TASK GOAL
Reply with each record repeated exactly.

INPUT FOR THIS TASK START

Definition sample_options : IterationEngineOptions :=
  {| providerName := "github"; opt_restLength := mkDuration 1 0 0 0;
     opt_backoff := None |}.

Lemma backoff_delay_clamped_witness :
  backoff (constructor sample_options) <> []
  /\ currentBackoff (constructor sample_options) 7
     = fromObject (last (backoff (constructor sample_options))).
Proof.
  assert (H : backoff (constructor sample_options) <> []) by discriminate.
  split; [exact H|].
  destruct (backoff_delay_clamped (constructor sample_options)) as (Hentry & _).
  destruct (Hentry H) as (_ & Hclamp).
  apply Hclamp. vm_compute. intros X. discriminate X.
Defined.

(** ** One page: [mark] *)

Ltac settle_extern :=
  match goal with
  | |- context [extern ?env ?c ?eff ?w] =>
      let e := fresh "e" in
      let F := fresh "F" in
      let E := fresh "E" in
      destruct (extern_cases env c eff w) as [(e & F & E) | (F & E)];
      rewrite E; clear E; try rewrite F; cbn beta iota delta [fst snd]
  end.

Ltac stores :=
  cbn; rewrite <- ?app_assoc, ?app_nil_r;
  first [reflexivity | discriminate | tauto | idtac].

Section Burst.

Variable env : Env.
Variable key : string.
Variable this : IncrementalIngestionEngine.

INPUT FOR THIS TASK END

ANSWER TO THIS EXERCISE
Definition sample_options : IterationEngineOptions :=
  {| providerName := "github"; opt_restLength := mkDuration 1 0 0 0;
     opt_backoff := None |}.

Lemma backoff_delay_clamped_witness :
  backoff (constructor sample_options) <> []
  /\ currentBackoff (constructor sample_options) 7
     = fromObject (last (backoff (constructor sample_options))).
Proof.
  assert (H : backoff (constructor sample_options) <> []) by discriminate.
  split; [exact H|].
  destruct (backoff_delay_clamped (constructor sample_options)) as (Hentry & _).
  destruct (Hentry H) as (_ & Hclamp).
  apply Hclamp. vm_compute. intros X. discriminate X.
Defined.

(** ** One page: [mark] *)

Ltac settle_extern :=
  match goal with
  | |- context [extern ?env ?c ?eff ?w] =>
      let e := fresh "e" in
      let F := fresh "F" in
      let E := fresh "E" in
      destruct (extern_cases env c eff w) as [(e & F & E) | (F & E)];
      rewrite E; clear E; try rewrite F; cbn beta iota delta [fst snd]
  end.

Ltac stores :=
  cbn; rewrite <- ?app_assoc, ?app_nil_r;
  first [reflexivity | discriminate | tauto | idtac].

Section Burst.

Variable env : Env.
Variable key : string.
Variable this : IncrementalIngestionEngine.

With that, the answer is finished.